Heller ne se limite pas à montrer comment Hegel, dans l'écrit sur la constitution de l'Allemagne, évoque Machiavel comme modèle ; il cherche bien plutôt à démontrer que Hegel a été par nature un machiavélien. Déjà l'enfant âgé de quatorze ans composait un dialogue entre Antoine, Octave et Lepidus, où les triumvirs se comportent "tout à fait à la manière de Machiavel » et où chacun des trois est décidé à écarter traîtreusement les autres du pouvoir. « C'est vraiment", dit Heller, "une· caractéristique objective remarquable des trois réalistes de la politique qui, sans aucune idéologie, savent apprécier la puissance ; manifestement la sympathie de Hegel va à celui qui est le plus libéré de la morale et le plus assoiffé de pouvoir dans la conscience qu'il a de son but. Assurément on remarque dans l'écrit de Hegel l'influence de Shakespeare ; dans les drames romains de ce dramaturge élizabethain, il s'agit de puissance et de domination ; le visage de Rome y brille comme le modèle à suivre par l'Angleterre en route vers l'Empire. [...]
Heller expose en détail comment Hegel, dans l'Écrit sur la Constitution de l'Allemagne, reprend le "fanatisme d'État », la "religion d'État » de Machiavel. "De toute façon », écrit-il, "nous pouvons constater le fait intéressant que la première doctrine moderne de l'État de puissance apparue en Allemagne se relie à la politique de la Renaissance de Machiavel, laquelle n'a pas été influencée par le courant du droit naturel de cette époque. Assurément la "théorie de l'État de puissance" de Spinoza a été importante pour Hegel." (pp.89-90)
"Shakespeare fait dire à Richard III qu'il agirait si méchamment que même le criminel Machiavel pourrait encore venir s'instruire à son école." (p.91)
"Elkan ajoute comme contrepoids, à la découverte de Machiavel par Fichte, celle par Hegel et Luden et il renvoie aussi à d'autres déclarations contemporaines sur Machiavel. Il indique expressément que cette découverte de Machiavel est due à des circonstances historiques bien déterminées : l'époque de l'effondrement de l'ancien Empire allemand, l'écrasement de la Prusse, la préparation des guerres de libération. "Les dates le démontrent.

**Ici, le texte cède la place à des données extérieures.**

(* ===== verification/WeightLoad.v ===== *)
(** What loading a weight leaves on a rank: the segments of columns or the rows
    that each split mode gives it, and runs of [LoadFromMemory]. *)
From Stdlib Require Import ZArith ZifyBool Lia.
From stdpp Require Import base list strings.
From S2P Require Import Prelude StringUtil MemoryReuse WeightSplit WeightProofs.

(** * Specification

    A weight is a matrix of [h] rows and [w] columns; a bias is one row. *)
Definition splittable (mode : SplitMode) (m : bool) (h w : nat) (groups : list nat) (n : nat) : bool :=
  match mode with
  | NOSPLIT => true
  | VSPLIT => bool_decide (n | w)%nat
  | HSPLIT => bool_decide (n | if m then h else w)%nat
  | QKVSPLIT => bool_decide (3 * n | w)%nat
  | KVSPLIT => bool_decide (2 * n | w)%nat
  | GROUP_VSPLIT => bool_decide (divisible n groups /\ sum_list groups = w)
  | MQA_VSPLIT => bool_decide (length groups = 3%nat /\ (n | hd 0 groups)%nat /\ sum_list groups = w)
  | _ => false
  end.
(** The columns, as groups each divided between the ranks. *)
Definition column_groups (mode : SplitMode) (w : nat) (groups : list nat) : list nat :=
  match mode with
  | QKVSPLIT => repeat (w / 3) 3
  | KVSPLIT => repeat (w / 2) 2
  | GROUP_VSPLIT => groups
  | _ => [w]
  end%nat.
(** The part of rank [k] of [n]: its rows and columns, and its rows. *)
Definition part_dims (mode : SplitMode) (m : bool) (h w : nat) (groups : list nat) (n : nat) : nat * nat :=
  match mode with
  | NOSPLIT => (h, w)
  | HSPLIT => (if m then h / n else h, w)
  | MQA_VSPLIT => (h, hd 0 groups / n + sum_list (tl groups))
  | _ => (h, w / n)
  end%nat.
Definition rank_part (mode : SplitMode) (m : bool) (sz h w : nat) (groups : list nat) (n k : nat) (src : list bytes) : list bytes :=
  match mode with
  | NOSPLIT => src
  | HSPLIT =>
      if m then slice (k * (h / n)) (h / n) src
      else if (k =? 0)%nat then src else List.map (List.map (fun _ => 0%Z)) src
  | MQA_VSPLIT =>
      row_part sz ((k * (hd 0 groups / n), hd 0 groups / n) :: whole_segments (hd 0 groups) (tl groups)) <$> src
  | _ => row_part sz (even_segments n k 0 (column_groups mode w groups)) <$> src
  end%nat.

(** * Loading *)
Section loading.
Context `{UN : Uninit}.
Implicit Types x : Tensor.

(** A weight in memory: its dimensions fit [int], its bytes [int64_t]. *)
Record weight_ok (m : bool) (t : DataType) (h w : nat) : Prop := mkWeightOk {
  wo_rows : (0 < h)%nat;
  wo_cols : (0 < w)%nat;
  wo_small : small h /\ small w;
  wo_bias : m = false -> h = 1%nat;
  wo_bytes : 0 < SizeofType t /\ Z.of_nat (h * w) * SizeofType t < 2 ^ 63;
}.

Lemma nbytes_tshape m t h w sz :
  (m = false -> h = 1%nat) -> SizeofType t = Z.of_nat sz -> Z.of_nat (h * w) * SizeofType t < 2 ^ 63 ->
  nbytes t (tshape m h w) = Z.of_nat (h * (w * sz)).
Proof.
  intros Hm Hsz Hb. unfold nbytes, tshape. rewrite Hsz in *. destruct m; cbn [Count foldl].
  - rewrite i64_small; lia.
  - rewrite Hm in * by done. rewrite i64_small; lia.
Qed.

Lemma reshape_run x sh nb :
  nbytes (dtype_ x) sh = Z.of_nat nb -> (0 < nb)%nat ->
  exists data, length data = nb /\ reshape sh x = (Ok tt, mkT (dtype_ x) sh data).
Proof.
  intros Hnb Hpos. unfold reshape.
  rewrite (bind_ok Free _ x _ tt eq_refl). unfold SetShape, modify. cbn [dtype_ data_].
  rewrite Hnb, uninit_length. destruct (Z.leb_spec (Z.of_nat nb) (Z.of_nat 1)).
  - exists (uninit 1). split; [rewrite uninit_length; lia|done].
  - exists (uninit nb). split; [apply uninit_length|]. by rewrite Nat2Z.id.
Qed.

Lemma load_run info r t ptr x :
  GetSplitterByMode (split_mode info) x = (Ok tt, x) -> IsSplittable info r = Ok true -> dtype info = Some t ->
  length ptr = Z.to_nat (nbytes t (shape info)) ->
  LoadFromMemory info r ptr x = (set_part_shape info r;; CopyWeight info r (mkT t (shape info) ptr)) x.
Proof.
  intros Hg Hs Hd Hl. unfold LoadFromMemory. rewrite (bind_ok _ _ _ _ _ Hg), Hs, Hd. cbn [Tensor_new data_].
  rewrite uninit_length, Hl. replace (_ <? _) with false by lia.
  rewrite drop_ge, app_nil_r by (rewrite uninit_length; lia). done.
Qed.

Les déclarations sur Machiavel se pressent de façon croissante depuis 1802 jusqu'à 1814." Lorsque Ranke, en 1824, traitait de Machiavel dans sa critique des historiens modernes, ce thème était devenu une affaire purement de science de la littérature." (p.92)
"Hegel a-t-il précisément, dans ses Écrits de jeunesse comme encore en 1801 dans !'Écrit sur la différence entre le système de Fichte et celui de Schelling, caractérisé l'État -c'est-à-dire le simple État de l'entendement propre aux théories du droit naturel- comme quelque chose à dépasser et comme une simple machine. Finalement Rosenzweig, ainsi que Heller, ne négligent-ils pas le libéralisme de Hegel qui s'efforce largement de soustraire à la tutelle politique de l'État la société civile émancipatrice ?" (p.92)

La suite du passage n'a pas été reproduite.